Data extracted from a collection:
------------------------------
(* ===== verification/CronClaim.v ===== *)
(** * What a cron claim does

    A claim of a well-formed store never fails: it expires the runs with no delivery
    left and hands out the due ones, in order. *)

From stdpp Require Import base numbers list option strings sorting gmap.
From S2P Require Import Prelude ErrorCodes Text Scheduler Sql CronSlots CronStore CronInv.

Local Open Scope Z_scope.

(** ** Due runs *)

Lemma due_rows_elem now m n rs id r :
  (id, r) ∈ due_rows now m n rs → rs !! id = Some r ∧ due_run now m r.
Proof.
  unfold due_rows. intros Hin%elem_of_take. rewrite elem_of_order_by in Hin.
  apply list_elem_of_filter in Hin as [Hd Hin%elem_of_map_to_list]. done.
Qed.

Lemma due_runs_elem now m n rs id : id ∈ due_runs now m n rs → ∃ r, rs !! id = Some r ∧ due_run now m r.
Proof. intros ([? r] & -> & Hin%due_rows_elem)%list_elem_of_fmap. eauto. Qed.

Lemma due_runs_NoDup now m n rs : NoDup (due_runs now m n rs).
Proof.
  unfold due_runs, due_rows. rewrite <-firstn_map. eapply sublist_NoDup; [|apply sublist_take].
  rewrite order_by_Permutation. eapply sublist_NoDup; [|apply fmap_sublist, sublist_filter].
  apply NoDup_fst_map_to_list.
Qed.

(** What a claim leaves is due no earlier than what it serves. *)
Lemma due_rows_cut now m n rs i r :
  0 ≤ n → rs !! i = Some r → due_run now m r → i ∉ due_runs now m n rs →
  Z.of_nat (length (due_rows now m n rs)) = n ∧
  ∀ j x, (j, x) ∈ due_rows now m n rs → default 0 x.(next_attempt_at_ms) ≤ default 0 r.(next_attempt_at_ms).
Proof.
  unfold due_runs, due_rows. set (l := order_by _ _). intros Hn Hr Hd Hni.
  assert (Hin : (i, r) ∈ drop (Z.to_nat n) l).
  { assert (Hl : (i, r) ∈ l) by (apply elem_of_order_by, list_elem_of_filter; by rewrite elem_of_map_to_list).
    rewrite <-(take_drop (Z.to_nat n) l) in Hl. apply elem_of_app in Hl as [Hl|]; [|done].
    destruct Hni. apply list_elem_of_fmap. by exists (i, r). }
  split.
  - apply list_elem_of_lookup in Hin as [k Hk%lookup_lt_Some]. rewrite length_drop in Hk. rewrite length_take. lia.
  - intros j x Hj. pose proof (sorted_take_drop _ _ l _ _ (order_by_sorted _ _) Hj Hin) as Hle.
    unfold by_columns in Hle. cbn in Hle. lia.
Qed.

(** The due runs depend on the due rows only. *)
Lemma due_rows_ext now m n rs rs' :
  (∀ i r, due_run now m r → rs !! i = Some r ↔ rs' !! i = Some r) →
  due_rows now m n rs = due_rows now m n rs'.
Proof.
  intros Hext. unfold due_rows. f_equal. apply order_by_unique.
  - apply NoDup_Permutation; [apply NoDup_filter, NoDup_map_to_list..|].
    intros [i r]. unfold sql_where. rewrite !list_elem_of_filter, !elem_of_map_to_list. cbn.
    split; intros [? ?]; (split; [done|]); by apply Hext.
  - intros [i r] [j r'] [_ Hi%elem_of_map_to_list]%list_elem_of_filter [_ Hj%elem_of_map_to_list]%list_elem_of_filter.
    intros Heq. assert (i = j) as -> by (injection Heq; lia). congruence.
Qed.

(** ** Expiry *)

Lemma expire_check now m r :
  run_check r → undeliverable now m r →
  identity_ok r (expire_run now r) ∧ transition_guard r (expire_run now r) ∧ run_check (expire_run now r).
Proof.
  intros (H1 & H2 & H3 & H4 & H5 & H6 & H7 & H8) (Hst & _ & _). unfold shape_check in H8. rewrite Hst in H8.
  destruct H8 as (_ & Hc & _). split_and!.
  - done.
  - unfold transition_guard. by rewrite Hst.
  - unfold run_check. split_and!; try done; cbn; [lia..|by case_decide].
Qed.

(** ** One claim *)

Section claim.
Context (instance_id : N).

(** An update of the row with a given key. *)
Lemma update_run_key P `{!∀ i r, Decision (P i r)} f db id r :
  (∀ i x, P i x → i = id) → db.(runs) !! id = Some r → P id r →
  identity_ok r (f r) ∧ transition_guard r (f r) ∧ run_check (f r) →
  update_runs P f db = Some (set_runs (<[id := f r]> db.(runs)) db, 1).
Proof.
  intros Hkey Hr HP Hok. destruct (update_runs_ok P f db) as [db' Hup].
  { intros i x Hx HPx. pose proof (Hkey i x HPx) as ->. rewrite Hr in Hx. by injection Hx as <-. }
  rewrite Hup. apply update_runs_Some in Hup as (Hl & _ & Hs & Hw & _).
  rewrite (size_filter_key P _ id) by done. rewrite Hr, decide_True by done. do 2 f_equal.
  destruct db as [ss rs w], db' as [ss' rs' w']; cbn in *. subst. unfold set_runs; cbn. f_equal.
  apply map_eq. intros i. rewrite Hl. destruct (decide (i = id)) as [->|Hne].
  - by rewrite Hr, lookup_insert_eq; cbn; rewrite decide_True.
  - rewrite lookup_insert_ne by done. destruct (rs !! i) as [x|] eqn:Hx; [|done]. cbn.
    rewrite decide_False; [done|]. intros HPi. by apply Hkey in HPi.
Qed.

(** The row of a claimed run and what the caller gets. *)
Definition claim_of (now : Z) (r : Run) : Run :=
  claim_row now (default (now + 900000) r.(dispatch_deadline_at_ms)) r.

Definition claimed (now : Z) (id : N) (r : Run) : ClaimedCronRun :=
  to_claimed_run instance_id id (claim_of now r) (default (now + 900000) r.(dispatch_deadline_at_ms)).

Lemma claim_check now m r :
  run_check r → due_run now m r → m ≤ 3 →
  identity_ok r (claim_of now r) ∧ transition_guard r (claim_of now r) ∧ run_check (claim_of now r).
Proof.
  intros (H1 & H2 & H3 & H4 & H5 & H6 & H7 & H8) (Hst & _ & Hatt & _) Hm. unfold shape_check in H8. rewrite Hst in H8.
  destruct H8 as (_ & _ & Hcomp). unfold dispatch_check in H7.
  destruct (first_dispatched_at_ms r) as [f|] eqn:Hf, (dispatch_deadline_at_ms r) as [d|] eqn:Hd; try done;
    (split_and!; [|unfold transition_guard; rewrite Hst; cbn; by rewrite Hf|]).
  - unfold identity_ok; cbn. rewrite Hf, Hd. done.
  - unfold run_check, claim_of. split_and!; try done; cbn; [lia..| ].
    unfold dispatch_check. cbn. by rewrite Hf, Hd.
  - unfold identity_ok; cbn. rewrite Hf. split; [done|]. by intros [].
  - unfold run_check, claim_of. split_and!; try done; cbn; [lia..| ].
    unfold dispatch_check. cbn. by rewrite Hf, Hd.
Qed.

Lemma claim_run_ok now m id r db :
  db.(runs) !! id = Some r → run_check r → due_run now m r → m ≤ 3 →
  claim_run instance_id now (now + 900000) id db =
    (set_runs (<[id := claim_of now r]> db.(runs)) db, Ok (claimed now id r)).
Proof.
  intros Hr Hc Hd Hm. pose proof (claim_check now m r Hc Hd Hm) as (Hi & Ht & Hc').
  unfold claim_run. run_simpl. rewrite Hr. cbn [ok_or_else]. run_simpl.
  unfold statement. rewrite (update_run_key (claimable now id) _ _ id r); [|by intros i x []|done| |done].
  2: { destruct Hd as (? & ? & _). done. }
  run_simpl. rewrite (decide_False (P := 1 ≠ 1)) by tauto. unfold read_claimed_run_tx. run_simpl. cbn [runs set_runs].
  rewrite lookup_insert_eq. destruct Hc' as (_ & Hgen & _ & Hatt & _). rewrite decide_False.
  { unfold claimed, claim_of. cbn [dispatch_deadline_at_ms claim_row move_run]. do 3 f_equal.
    by destruct (dispatch_deadline_at_ms r). }
  cbn in Hgen, Hatt |- *. unfold in_u64. intros [[]|[Hno|Hno]]; [done|apply Hno; lia..].
Qed.

(** The due runs of a store are ready and well formed. *)
Definition claim_all (now : Z) (ids : list N) (rs : gmap N Run) : gmap N Run :=
  map_imap (λ i r, Some (if decide (i ∈ ids) then claim_of now r else r)) rs.

Lemma claim_all_lookup now ids rs i :
  claim_all now ids rs !! i = (λ r, if decide (i ∈ ids) then claim_of now r else r) <$> rs !! i.
Proof. unfold claim_all. rewrite map_lookup_imap. by destruct (rs !! i). Qed.

Lemma claim_all_cons now id r ids rs :
  rs !! id = Some r → id ∉ ids →
  claim_all now ids (<[id := claim_of now r]> rs) = claim_all now (id :: ids) rs.
Proof.
  intros Hr Hnid. apply map_eq. intros i. rewrite !claim_all_lookup. destruct (decide (i = id)) as [->|Hne].
  - rewrite lookup_insert_eq, Hr. cbn. by rewrite decide_False, decide_True by (done || left).
  - rewrite lookup_insert_ne by done. destruct (rs !! i); [|done]. cbn. f_equal.
    apply decide_ext. rewrite elem_of_cons. tauto.
Qed.

Lemma claim_all_nil now rs : claim_all now [] rs = rs.
Proof. apply map_eq. intros i. rewrite claim_all_lookup. by destruct (rs !! i). Qed.

(** The rows of a claim that are left once the first is claimed. *)
Lemma claim_rows_tail now (Q : Run → Prop) (id : N) r rows (rs : gmap N Run) :
  id ∉ rows.*1 → (∀ i x, (i, x) ∈ (id, r) :: rows → rs !! i = Some x ∧ Q x) →
  ∀ i x, (i, x) ∈ rows → <[id := claim_of now r]> rs !! i = Some x ∧ Q x.
Proof.
  intros Hnid Hok i x Hin. destruct (Hok i x) as [Hi HQ]; [by right|]. split; [|done].
  rewrite lookup_insert_ne; [done|]. intros <-. apply Hnid. apply list_elem_of_fmap. by exists (id, x).
Qed.

Lemma claim_runs_ok now m rows db :
  NoDup rows.*1 → (∀ id r, (id, r) ∈ rows → db.(runs) !! id = Some r ∧ run_check r ∧ due_run now m r) → m ≤ 3 →
  for_each (claim_run instance_id now (now + 900000)) rows.*1 db =
    (set_runs (claim_all now rows.*1 db.(runs)) db, Ok ((λ ir, claimed now ir.1 ir.2) <$> rows)).
Proof.
  revert db. induction rows as [|[id r] rows IH]; intros db Hnd Hok Hm; cbn [fmap list_fmap fst snd].
  - cbn. run_simpl. rewrite claim_all_nil. by destruct db.
  - cbn in Hnd. apply NoDup_cons in Hnd as [Hnid Hnd]. destruct (Hok id r) as (Hr & Hc & Hd); [by left|].
    cbn [for_each]. unfold mbind, M_bind at 1. rewrite (claim_run_ok now m id r) by done.
    unfold M_bind at 1. rewrite IH; [|done|by apply (claim_rows_tail _ (λ x, run_check x ∧ due_run now m x))|done].
    unfold mret, M_ret. by rewrite (claim_all_cons now id r _ db.(runs)).
Qed.

(** The row a claim leaves for a run. *)
Definition after_claim (now m : Z) (ids : list N) (i : N) (r : Run) : Run :=
  if decide (i ∈ ids) then claim_of now r
  else if decide (undeliverable now m r) then expire_run now r else r.

Lemma claim_cron_runs_ok now m n db :
  cron_wf db → m ≤ 3 → n ≠ 0 → in_i64 (now + 900000) →
  let rows := due_rows now m n db.(runs) in
  ∃ db', claim_cron_runs instance_id now m n db = (db', Ok ((λ ir, claimed now ir.1 ir.2) <$> rows)) ∧
    db'.(schedules) = db.(schedules) ∧
    ∀ i, db'.(runs) !! i = after_claim now m rows.*1 i <$> db.(runs) !! i.
Proof.
  intros Hwf Hm Hn Hi64 rows. pose proof (wf_runs _ Hwf) as Hchk.
  destruct (update_runs_ok (λ _ r, undeliverable now m r) (expire_run now) db) as [db1 Hup].
  { intros i r Hr Hu. eapply expire_check; [by apply (Hchk i)|done]. }
  pose proof Hup as (Hl & _ & Hsch & _)%update_runs_Some.
  assert (Hdisj : ∀ r, due_run now m r → ¬ undeliverable now m r).
  { intros r (_ & _ & ? & Hd) (_ & _ & [Hu|?]); [|lia]. destruct (dispatch_deadline_at_ms r); cbn in *; lia || done. }
  assert (Hrows : due_rows now m n db1.(runs) = rows).
  { apply due_rows_ext. intros i r Hd. rewrite Hl. destruct (db.(runs) !! i) as [r0|]; [|done]. cbn.
    case_decide as Hu; [|done]. split; intros [= <-]; [by destruct Hd|by destruct (Hdisj r0)]. }
  exists (set_runs (claim_all now rows.*1 db1.(runs)) db1). split_and!; [|done|].
  - unfold claim_cron_runs, cron_add_ms, cron_i64. change (15 * 60 * 1000) with 900000. run_simpl.
    rewrite decide_False by lia.
    unfold i64_checked. rewrite (decide_True (P := in_i64 900000)) by (unfold in_i64; lia).
    rewrite (decide_True (P := in_i64 _)) by exact Hi64. unfold statement at 1. rewrite Hup. cbn [runs].
    unfold due_runs. rewrite Hrows. rewrite (claim_runs_ok now m rows db1); [done|apply due_runs_NoDup| |lia].
    intros id r Hin. rewrite <-Hrows in Hin. apply due_rows_elem in Hin as [Hr Hd]. split_and!; [done| |done].
    assert (Hwf1 : cron_wf db1) by (by eapply update_runs_wf). by apply (wf_runs _ Hwf1 id).
  - intros i. cbn. rewrite claim_all_lookup, Hl. destruct (db.(runs) !! i) as [r|] eqn:Hr; [|done]. cbn. f_equal.
    unfold after_claim. destruct (decide (i ∈ rows.*1)) as [Hin|]; [|done]. rewrite decide_False; [done|].
    apply due_runs_elem in Hin as (r' & Hr' & Hd). assert (r' = r) as -> by congruence. by apply Hdisj.
Qed.

(** C37. A cron claim of a well-formed store always succeeds.  It hands out at most
    [limit] runs, exactly the due ones with a delivery left, oldest attempt first, one
    attempt each, and a deadline fixed by their first delivery; dispatched runs with no
    delivery left fail, and all other runs and all schedules stay as they are. *)
Theorem claim_cron_runs_exact now m n db
    (Hwf : cron_wf db) (Hm : m ≤ 3) (Hn : 0 < n) (Hnow : in_i64 (now + 900000)) :
  ∃ db' served, claim_cron_runs instance_id now m n db = (db', Ok ((λ ir, claimed now ir.1 ir.2) <$> served)) ∧
    db'.(schedules) = db.(schedules) ∧
    (∀ i, db'.(runs) !! i = after_claim now m served.*1 i <$> db.(runs) !! i) ∧
    NoDup served.*1 ∧ Z.of_nat (length served) ≤ n ∧
    (∀ i r, (i, r) ∈ served → db.(runs) !! i = Some r ∧ due_run now m r) ∧
    (∀ i r, db.(runs) !! i = Some r → due_run now m r → i ∉ served.*1 →
       Z.of_nat (length served) = n ∧
       ∀ j x, (j, x) ∈ served → default 0 x.(next_attempt_at_ms) ≤ default 0 r.(next_attempt_at_ms)).
Proof.
  destruct (claim_cron_runs_ok now m n db Hwf Hm ltac:(lia) Hnow) as (db' & Hrun & Hs & Hl).
  exists db', (due_rows now m n db.(runs)). split_and!; [done..|apply due_runs_NoDup| | |].
  - unfold due_rows. rewrite length_take. lia.
  - apply due_rows_elem.
  - intros i r Hr Hd Hni. apply (due_rows_cut now m n db.(runs) i r); [lia|done..].
Qed.
End claim.

Definition ex_sched : Schedule :=
  schedule_row 1 2 1 (lit "10 * * * MON") (replicate 32 0) 1 11400000 7850000.
Definition ex_run : Run :=
  run_row 7 1 7800000 2 1 (lit "10 * * * MON") RReady 1 false (Some 8000000) None
    (Some 7900000) (Some 8800000) (Some ConnectionLoss) None 7850000 None.
Definition ex_runs : CronDb :=
  cron_db ∅ (<[4%N := ex_run]> {[ 5%N := expire_run 1 (new_run 7860000 9000000 7 ex_sched 1) ]}) 0.

Lemma ex_runs_wf : cron_wf ex_runs.
Proof.
  split; cbn [ex_runs runs schedules].
  - apply map_Forall_insert_2; [|apply map_Forall_singleton]; (apply (bool_decide_unpack _); vm_compute; exact I).
  - intros i j r r' [[<- <-]|[_ [<- <-]%lookup_singleton_Some]]%lookup_insert_Some
      [[<- <-]|[_ [<- <-]%lookup_singleton_Some]]%lookup_insert_Some; try done.
  - done.
  - apply map_Forall_insert_2; [done|by apply map_Forall_singleton].
  - intros i r s _. by rewrite lookup_empty.
Qed.

Lemma claim_cron_runs_exact_witness :
  (claim_cron_runs 9 8100000 3 1 ex_runs).2 = Ok [claimed 9 8100000 4 ex_run] ∧
  ∃ db' served, claim_cron_runs 9 8100000 3 1 ex_runs =
    (db', Ok ((λ ir, claimed 9 8100000 ir.1 ir.2) <$> served)) ∧ Z.of_nat (length served) ≤ 1.
Proof.
  split; [vm_compute; reflexivity|].
  destruct (claim_cron_runs_exact 9 8100000 3 1 ex_runs) as (db' & served & H & _ & _ & _ & Hlen & _);
    [apply ex_runs_wf|lia|lia|split; lia|].
  by exists db', served.
Defined.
------------------------------
▶ **PROBLEM**
For the lines above, output exactly those from the line containing "Proof. apply map_eq." through the line containing "- cbn. run_simpl.", and skip the others.

▶ **EXERCISE ANSWER**
Proof. apply map_eq. intros i. rewrite claim_all_lookup. by destruct (rs !! i). Qed.

(** The rows of a claim that are left once the first is claimed. *)
Lemma claim_rows_tail now (Q : Run → Prop) (id : N) r rows (rs : gmap N Run) :
  id ∉ rows.*1 → (∀ i x, (i, x) ∈ (id, r) :: rows → rs !! i = Some x ∧ Q x) →
  ∀ i x, (i, x) ∈ rows → <[id := claim_of now r]> rs !! i = Some x ∧ Q x.
Proof.
  intros Hnid Hok i x Hin. destruct (Hok i x) as [Hi HQ]; [by right|]. split; [|done].
  rewrite lookup_insert_ne; [done|]. intros <-. apply Hnid. apply list_elem_of_fmap. by exists (id, x).
Qed.

Lemma claim_runs_ok now m rows db :
  NoDup rows.*1 → (∀ id r, (id, r) ∈ rows → db.(runs) !! id = Some r ∧ run_check r ∧ due_run now m r) → m ≤ 3 →
  for_each (claim_run instance_id now (now + 900000)) rows.*1 db =
    (set_runs (claim_all now rows.*1 db.(runs)) db, Ok ((λ ir, claimed now ir.1 ir.2) <$> rows)).
Proof.
  revert db. induction rows as [|[id r] rows IH]; intros db Hnd Hok Hm; cbn [fmap list_fmap fst snd].
  - cbn. run_simpl. rewrite claim_all_nil. by destruct db.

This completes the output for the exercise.